En el fondo del vestíbulo, Sixten Kalla estaba sentado sobre uno de los bancos de la pared. Era un anciano fibroso con una cara roja curtida por el viento, y se sentaba allí a menudo para calentarse. Sobre las rodillas había echado sus bastones, que llevaba a todas partes. Seguramente sabía que estaban a punto de cerrar porque se levantó y se acercó a ellas. Las puntas de acero de sus bastones golpeteaban el suelo de piedra. Se había puesto el gorro de piel al revés. Oía mal, y por ello Susso le dijo en voz alta:
—¡Sixten Kalla, llevas el gorro mal colocado!
El anciano murmuró algo pero no estaba claro si la había entendido.
—Oye… —dijo ella.
—Bueno —murmuró, cortado—. Ya estás harta de mí.
—Qué va, cómo voy a estar harta de ti. Pero llevas el gorro al revés.
Tina sacó la cabeza por la taquilla.
—Vas a tener que caminar hacia atrás —dijo.
El anciano se giró el gorro de piel con unos movimientos lentos y cautelosos.
—Ahora ya no hace falta que camines hacia atrás —dijo Tina.
—Ahora ya puedo caminar hacia adelante —dijo Sixten.
—Claro que sí.
—Así estás mejor —dijo Susso.
Cuando Sixten Kalla desapareció en la oscuridad ya eran las cinco menos cuarto. Susso le dio las gracias por el café a Tina y entró en la tienda para hacer el balance del día.

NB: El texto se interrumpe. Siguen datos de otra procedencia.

(** Widening the column list leaves earlier rows as they were. *)
Lemma cells_widen columns columns' (row : list (option LiteralValue)) :
  columns `prefix_of` columns' -> (length row <= length columns)%nat ->
  cells columns' row = cells columns row.
Proof.
  intros [k ->] Hl. unfold cells. do 2 f_equal. revert row Hl.
  induction columns as [|c cs IH]; intros [|x row] Hl; simpl in *; try done; [|lia|].
  - by destruct k.
  - f_equal. apply IH. lia.
Qed.

Lemma forallb_const_false {A} (l : list A) : forallb (fun _ => false) l = is_nil l.
Proof. by destruct l. Qed.

(** One row's test, as [insert_disjoint] and [merged_tuples_disjoint] run it. *)
Definition row_disjoint (columns : list string) (row : list (option LiteralValue))
    (r : ReadRanges) : bool :=
  read_unsatisfiable r || excluded_at (constrained columns r) (fun p => mjoin (row !! p)).

(** It decides as the range maps do. *)
Lemma row_disjoint_ranges columns row r (b : ReadRanges) :
  NoDup columns -> (forall c, option_Forall2 is_point (b !! c) (cells columns row !! c)) ->
  row_disjoint columns row r = column_ranges_disjoint r b.
Proof.
  intros Hnd Hb. apply eq_true_iff_eq. unfold row_disjoint.
  by rewrite orb_true_iff, excluded_at_cells, (column_ranges_disjoint_points r b _ Hb).
Qed.

Lemma row_disjoint_equal columns row r :
  NoDup columns ->
  row_disjoint columns row r = column_ranges_disjoint r (CrEqual <$> cells columns row).
Proof.
  intros Hnd. apply row_disjoint_ranges; [done|]. intros c. rewrite lookup_fmap.
  destruct (cells columns row !! c); constructor. by left.
Qed.
Lemma connection_stamp_cover s lsn c q bound :
  ((s <= q)%N -> (lsn <= bound)%N) ->
  connection_cover s lsn c -> connection_cover s lsn (connection_stamp q bound c).
Proof.
  intros Hh Hc. unfold connection_stamp.
  destruct (ct_unstampable c); [done|]. destruct (ct_active c) as [latest|] eqn:Ea; [|done].
  destruct (N.leb_spec latest q); [|done]. right. simpl.
  destruct Hc as [(l & Hl & Hs)|(b & Hb & Hs)].
  - simplify_eq. assert (lsn <= bound)%N by (apply Hh; lia). eexists. split; [done|].
    case_match; lia.
  - rewrite Hb. eexists. split; [done|]. lia.
Qed.

Lemma connection_purge_cover s lsn c wm :
  (wm < lsn)%N -> connection_cover s lsn c -> connection_cover s lsn (connection_purge wm c).
Proof.
  intros Hlt Hc. unfold connection_purge. destruct (ct_waiting c) as [b|] eqn:Eb; [|done].
  destruct (N.leb_spec b wm); [|done]. destruct Hc as [Ha|(b' & Hb & Hs)]; [by left|].
  simplify_eq. lia.
Qed.

Lemma unstampable_stamp q lsn c :
  ct_unstampable (connection_stamp q lsn c) = ct_unstampable c.
Proof.
  unfold connection_stamp. destruct (ct_unstampable c) eqn:E; [done|].
  destruct (ct_active c); [|done]. by destruct (_ <=? _)%N.
Qed.

Lemma unstampable_purge wm c : ct_unstampable (connection_purge wm c) = ct_unstampable c.
Proof. unfold connection_purge. destruct (ct_waiting c); [|done]. by destruct (_ <=? _)%N. Qed.
(* ===== verification/Egress.v ===== *)
(** * The ordered egress queue of a connection

    Models proxy/egress.rs: every client request reserves a slot in receive order, origin
    relays, synthesised replies and cache serves complete them, and only the head slot is
    written.  A run ([egress_step]) carries two ghosts, the responses the requests are
    owed and the bytes the client has received.  The theorems: the client receives each
    request's own response, whole and in request order, although the producers finish out
    of order; and a queue that waits for nobody drains.  Both are about the runs in which
    origin sends nothing unasked and the client awaits the reply to a Flush
    ([disciplined]); [EgressGap] shows the two histories outside them that wedge a
    connection or overtake a reply. *)
From Stdlib Require Import Strings.Byte.
From S2P Require Import Prelude.

Notation Bytes := (list byte).

(** ** The queue *)

Inductive EgressSlot (C : Type) :=
| SlotOrigin (buf : list Bytes) (sealed : bool)
| SlotSynth (buf : Bytes)
| SlotCache (msg : option C) (serving : bool).
Arguments SlotOrigin {C} _ _.
Arguments SlotSynth {C} _.
Arguments SlotCache {C} _ _.

Notation EgressQueue C := (list (EgressSlot C)).

Section Queue.
Context {C : Type}.
Implicit Types (q : EgressQueue C).

Definition unsealed_origin (s : EgressSlot C) : bool :=
  match s with SlotOrigin _ sealed => negb sealed | _ => false end.

Definition origin_all_sealed q : bool := negb (existsb unsealed_origin q).

Definition origin_open q : EgressQueue C := q ++ [SlotOrigin [] false].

El papel de la facturación de la jornada era lo suficientemente largo como para trazar un amplio arco entre sus manos. Gudrun solía interpretar eso como una medida aproximada de que las ventas del día habían sido decentes. Se acercaba la Navidad, así que era normal.
Metió el trineo en la tienda, cerró la puerta con llave y se marchó a casa.

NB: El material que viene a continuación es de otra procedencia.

Lemma reply_tracks e leveled t s s' :
  tracks t s -> expects e t -> (leveled = true -> sv_block s = None) ->
  server_effect e leveled s s' -> tracks (after_ready s' t) s'.
Proof.
  intros Htr Hx Hlev He. pose proof (enter_tracks e t) as Hent.
  pose proof Htr as [H1 H2 H3 H4 H5]. pose proof Hx as [X1 X2 X3].
  destruct He as [| |level Hb Ht Hi|level Hl|d' Hr|d' Hr|level level' Ht Hi Hl|level Hs];
    [| |specialize (Hent level _ Htr Hx Ht Hi)| | | |specialize (X2 _ Ht Hi)|specialize (X3 Hs)];
    unfold reverted in *; server_cases s; rewrite H1 in *; simpl in *;
    try (destruct (H2 eq_refl) as [[? [=]] _]);
    try (by specialize (Hlev Hl));
    (split; simpl; try done); intros; simplify_eq; eauto; try (by destruct X3);
    try (by destruct (H2 eq_refl); eauto).
  all: try (by rewrite Hr by done; eauto).
  all: try (destruct (H2 eq_refl) as [_ Hm]; rewrite Hm in *; done).
  all: try (by case_match; [done|]; rewrite Hr by done; eauto).
  all: try (by destruct H3; [done|]).
  all: destruct X3; eauto.
Qed.

(** ** Replies *)

Lemma handle_app xs ys c :
  handle_origin_messages to_lowercase lsn_parse (xs ++ ys) c =
  let '(c, out) := handle_origin_messages to_lowercase lsn_parse xs c in
  let '(c, out') := handle_origin_messages to_lowercase lsn_parse ys c in (c, out ++ out').
Proof.
  revert c. induction xs as [|m xs IH]; intros c; simpl.
  - by destruct (handle_origin_messages _ _ ys c).
  - destruct (handle_origin_message to_lowercase lsn_parse m c) as [c1 r].
    rewrite IH. destruct (handle_origin_messages _ _ xs c1) as [c2 out].
    destruct (handle_origin_messages _ _ ys c2) as [c3 out']. by destruct r.
Qed.

(** The parts of the state the tracker and the intercepts live in. *)
Definition same_core (c c' : ConnectionState) : Prop :=
  cs_isolation c' = cs_isolation c /\ cs_origin_intercept c' = cs_origin_intercept c /\
  cs_injected c' = cs_injected c.

#[local] Instance same_core_preorder : PreOrder same_core.
Proof. split; [done|]. intros a b c (? & ? & ?) (? & ? & ?). split_and!; congruence. Qed.

Lemma handle_relay body c :
  cs_origin_intercept c = InterceptNone -> existsb is_ready body = false ->
  exists c', handle_origin_messages to_lowercase lsn_parse body c = (c', body) /\ same_core c c'.
Proof.
  revert c. induction body as [|m body IH]; intros c Hi Hb; cbn [existsb] in Hb; [by exists c|].
  bool_hyps.
  assert (Hm : exists c1, handle_origin_message to_lowercase lsn_parse m c = (c1, true) /\ same_core c c1).
  { unfold handle_origin_message, origin_intercept_handle. rewrite Hi.
    destruct m as [| | | | | |[[name value]|]|]; try done; eexists; (split; [reflexivity|]); try done.
    simpl. by case_bool_decide. }
  destruct Hm as (c1 & Hm & Hc1). destruct (IH c1) as (c2 & Hb2 & Hc2);
    [destruct Hc1 as (_ & -> & _); done|done|].
  exists c2. simpl. rewrite Hm, Hb2. split; [done|]. by etrans.
Qed.

Lemma handle_isolation m c :
  cs_origin_intercept c = InterceptDefaultTransactionIsolation -> is_ready m = false ->
  handle_origin_message to_lowercase lsn_parse m c =
  ((default_transaction_isolation_handle m c).1, false).
Proof.
  intros Hi Hm. unfold handle_origin_message, origin_intercept_handle. rewrite Hi.
  unfold default_transaction_isolation_handle, intercept_ready_followup.
  destruct m as [first| | | | | | |]; try done. by destruct (first ≫= isolation_level_parse).
Qed.
(* ===== verification/Dispatch.v ===== *)
(** * Serve decision and coalescing

    Models cache/serve_decision.rs, cache/query/limit.rs, cache/coalesce_queue.rs, and of
    cache/query_cache/ the guarded state write ([transition_apply]) and the three drains of
    the coalescing queue.  The theorem: every request parked behind a population is
    answered exactly once, by a forward or by one shared serve whose cached rows cover its
    LIMIT.  The wait deadline is a time stamp given to the request; the floating-point
    estimate it is computed from is not modelled. *)
From S2P Require Import Prelude Value Egress Session.

(** ** Rows a LIMIT needs *)

Record LimitClause := { lc_count : option LiteralValue; lc_offset : option LiteralValue }.
#[global] Instance limit_clause_eq_dec : EqDecision LimitClause.
Proof. solve_decision. Defined.

(** [u64::try_from] on an i64 fails exactly below zero. *)
Definition u64_try_from (n : Z) : option Z := if (n <? 0)%Z then None else Some n.

Definition limit_rows_needed (limit : option LimitClause) : option Z :=
  match limit with
  | None => None
  | Some limit_clause =>
      match lc_count limit_clause with
      | Some (LInteger n) =>
          match u64_try_from n with
          | None => None
          | Some count =>
              let offset :=
                match lc_offset limit_clause with
                | Some (LInteger n) => default 0%Z (u64_try_from n)
                | _ => 0%Z
                end in
              Some (count + offset)%Z
          end
      | _ => None
      end
  end.

Definition limit_is_sufficient (cached_max needed : option Z) : bool :=
  match cached_max, needed with
  | None, _ => true
  | Some _, None => false
  | Some cached, Some needed => (needed <=? cached)%Z
  end.

(** ** Entries and decisions *)

Inductive CachedQueryState :=
| Pending (hit_count credit : Z)        (* u32 *)
| Loading
| Ready
| Invalidated.
#[global] Instance cached_query_state_eq_dec : EqDecision CachedQueryState.
Proof. solve_decision. Defined.

Inductive AdmitAction := ActAdmit | ActCheckOnly.
#[global] Instance admit_action_eq_dec : EqDecision AdmitAction.
Proof. solve_decision. Defined.

Inductive CachePolicy := Fifo | Clock.
#[global] Instance cache_policy_eq_dec : EqDecision CachePolicy.
Proof. solve_decision. Defined.

Record EntrySnapshot := { es_state : CachedQueryState; es_max_limit : option Z }.

Record DecisionInput := {
  di_rows_needed : option Z;
  di_admission_threshold : Z;           (* u32 *)
  di_cache_policy : CachePolicy;
  di_throttled : bool;
  di_pending_credit : Z;
}.

Inductive ForwardReason := FwdThrottled | FwdRegistrationRateLimited.

Record Transition := { tr_expected : option CachedQueryState; tr_new : CachedQueryState }.

Inductive ServeDecision :=
| DecHit
| DecLimitBump (transition : Transition)
| DecCoalesce
| DecForward (reason : ForwardReason)
| DecRegister (transition : Transition) (action : AdmitAction).
(* ===== verification/Lifecycle.v ===== *)
(** * Life cycle of a cached query

    Models the protocol between dispatch, the writer and the population workers: the state
    view (cache/types.rs), generations (cache/generation.rs), the writer's registration,
    readmission, limit bump, invalidation, eviction and clean-up (cache/writer/), and the
    notifications that drain coalesced waiters (cache/runtime/setup.rs).  The writer runs
    one operation at a time; dispatch, the drain task and the workers interleave with it at
    every access to the shared view and between its writes and its notifications.
    Results of the cache database and of query resolution are inputs of a step.  The
    theorems: no waiter is orphaned, every loading entry has the command or population that
    ends it, and a ready entry is backed by a live query whose generation is never purged.
    [LifecycleGap] holds the histories where the protocol goes wrong. *)
From S2P Require Import Prelude Value Egress Session Dispatch.

(** ** Generations *)

Definition i64_max : Z := (2 ^ 63 - 1)%Z.
Definition i64_min : Z := (- 2 ^ 63)%Z.

Definition generation_next (g : Generation) : Generation := Z.min (g + 1) i64_max.
Definition generation_previous (g : Generation) : Generation := Z.max (Z.max (g - 1) i64_min) 0.

(** ** State of the writer *)

(** The AST, the SQL and the byte count are payload; [cq_registering] is
    [registration_started_at.is_some()]. *)
Record CachedQuery := {
  cq_generation : Generation;
  cq_resolved : SharedResolved;
  cq_max_limit : option Z;
  cq_registering : bool;
  cq_invalidated : bool;
  cq_pinned : bool;
}.

(** [c_tracked] holds the fingerprints with update queries. *)
Record Cache := {
  c_cached : gmap Fingerprint CachedQuery;
  c_counter : Generation;
  c_generations : gset Generation;
  c_tracked : gset Fingerprint;
}.

Definition cache_new : Cache :=
  {| c_cached := ∅; c_counter := 0; c_generations := ∅; c_tracked := ∅ |}.

Definition generation_allocate (c : Cache) : Generation * Cache :=
  let g := generation_next (c_counter c) in
  (g, {| c_cached := c_cached c; c_counter := g; c_generations := {[ g ]} ∪ c_generations c;
         c_tracked := c_tracked c |}).

Definition generations_first (gs : gset Generation) : option Generation :=
  match elements gs with [] => None | g :: rest => Some (foldr Z.min g rest) end.

Definition generation_purge_threshold (c : Cache) : Generation :=
  match generations_first (c_generations c) with
  | Some min => generation_previous min
  | None => c_counter c
  end.

Definition with_cached (m : gmap Fingerprint CachedQuery) (c : Cache) : Cache :=
  {| c_cached := m; c_counter := c_counter c; c_generations := c_generations c; c_tracked := c_tracked c |}.
Definition with_generations (gs : gset Generation) (c : Cache) : Cache :=
  {| c_cached := c_cached c; c_counter := c_counter c; c_generations := gs; c_tracked := c_tracked c |}.
Definition with_tracked (t : gset Fingerprint) (c : Cache) : Cache :=
  {| c_cached := c_cached c; c_counter := c_counter c; c_generations := c_generations c; c_tracked := t |}.

(** [insert_overwrite] of the two-key map: entries with either key go. *)
Definition insert_overwrite (fp : Fingerprint) (q : CachedQuery)
    (m : gmap Fingerprint CachedQuery) : gmap Fingerprint CachedQuery :=
  <[fp := q]> (filter (fun e => cq_generation e.2 <> cq_generation q) m).

Definition tracked_add (fp : Fingerprint) (c : Cache) : Cache :=
  with_tracked ({[ fp ]} ∪ c_tracked c) c.
Definition tracked_remove (fp : Fingerprint) (c : Cache) : Cache :=
  with_tracked (c_tracked c ∖ {[ fp ]}) c.

(** ** The system *)

Inductive QueryCommand :=
| CmdRegister (fingerprint : Fingerprint) (action : AdmitAction) (pinned : bool)
| CmdMerge (fingerprint : Fingerprint) (generation : Generation)
| CmdFailed (fingerprint : Fingerprint) (generation : Generation)
| CmdLimitBump (fingerprint : Fingerprint) (max_limit : option Z)
| CmdReadmit (fingerprint : Fingerprint).

Inductive WriterNotify :=
| NotifyReady (fingerprint : Fingerprint) (generation : Generation) (max_limit : option Z)
| NotifyFailed (fingerprint : Fingerprint).

Definition notify_fingerprint (n : WriterNotify) : Fingerprint :=
  match n with NotifyReady fp _ _ | NotifyFailed fp => fp end.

Gudrun estaba echada en la cama, con una manta de viaje color cereza sobre las piernas. Estaba leyendo un libro de bolsillo y lo dejó sobre el pecho cuando Susso entró en el dormitorio con la ropa de la calle puesta. Su mirada indicaba que quería saber cómo había ido todo. Susso bajó la cremallera su anorak y se sentó en el borde de la cama con Basco sobre la rodilla mientras le contaba lo que había vendido. Cuando después preguntó a su madre cómo estaba, ésta soltó un largo suspiro.
—No sé lo que me pasa —dijo—, estoy muy cansada, sin más. Desganada.
—Quizá deberías probar alguna de esas medicinas homeopáticas —dijo Susso, y hundió la nariz en el pelo de la cabeza del perro mientras le rascaba por debajo de las lacias orejas. Entonces el perro giró la cabeza y le plantó el húmedo morro en la mejilla.
—¿Necesitas que te ayude mañana también?
—Mañana estaré mejor. Lo tengo decidido.
—¿Ha podido salir un rato hoy?
—Lo he sacado a dar una vuelta por el parque hacia las tres, más o menos. Pero si tienes fuerzas para salir con él luego, te lo agradecería, lo harías feliz.
—¿Qué? ¿Salimos luego? —dijo, dándole al perro un golpecito con la nariz en el hocico—. ¿Te animas?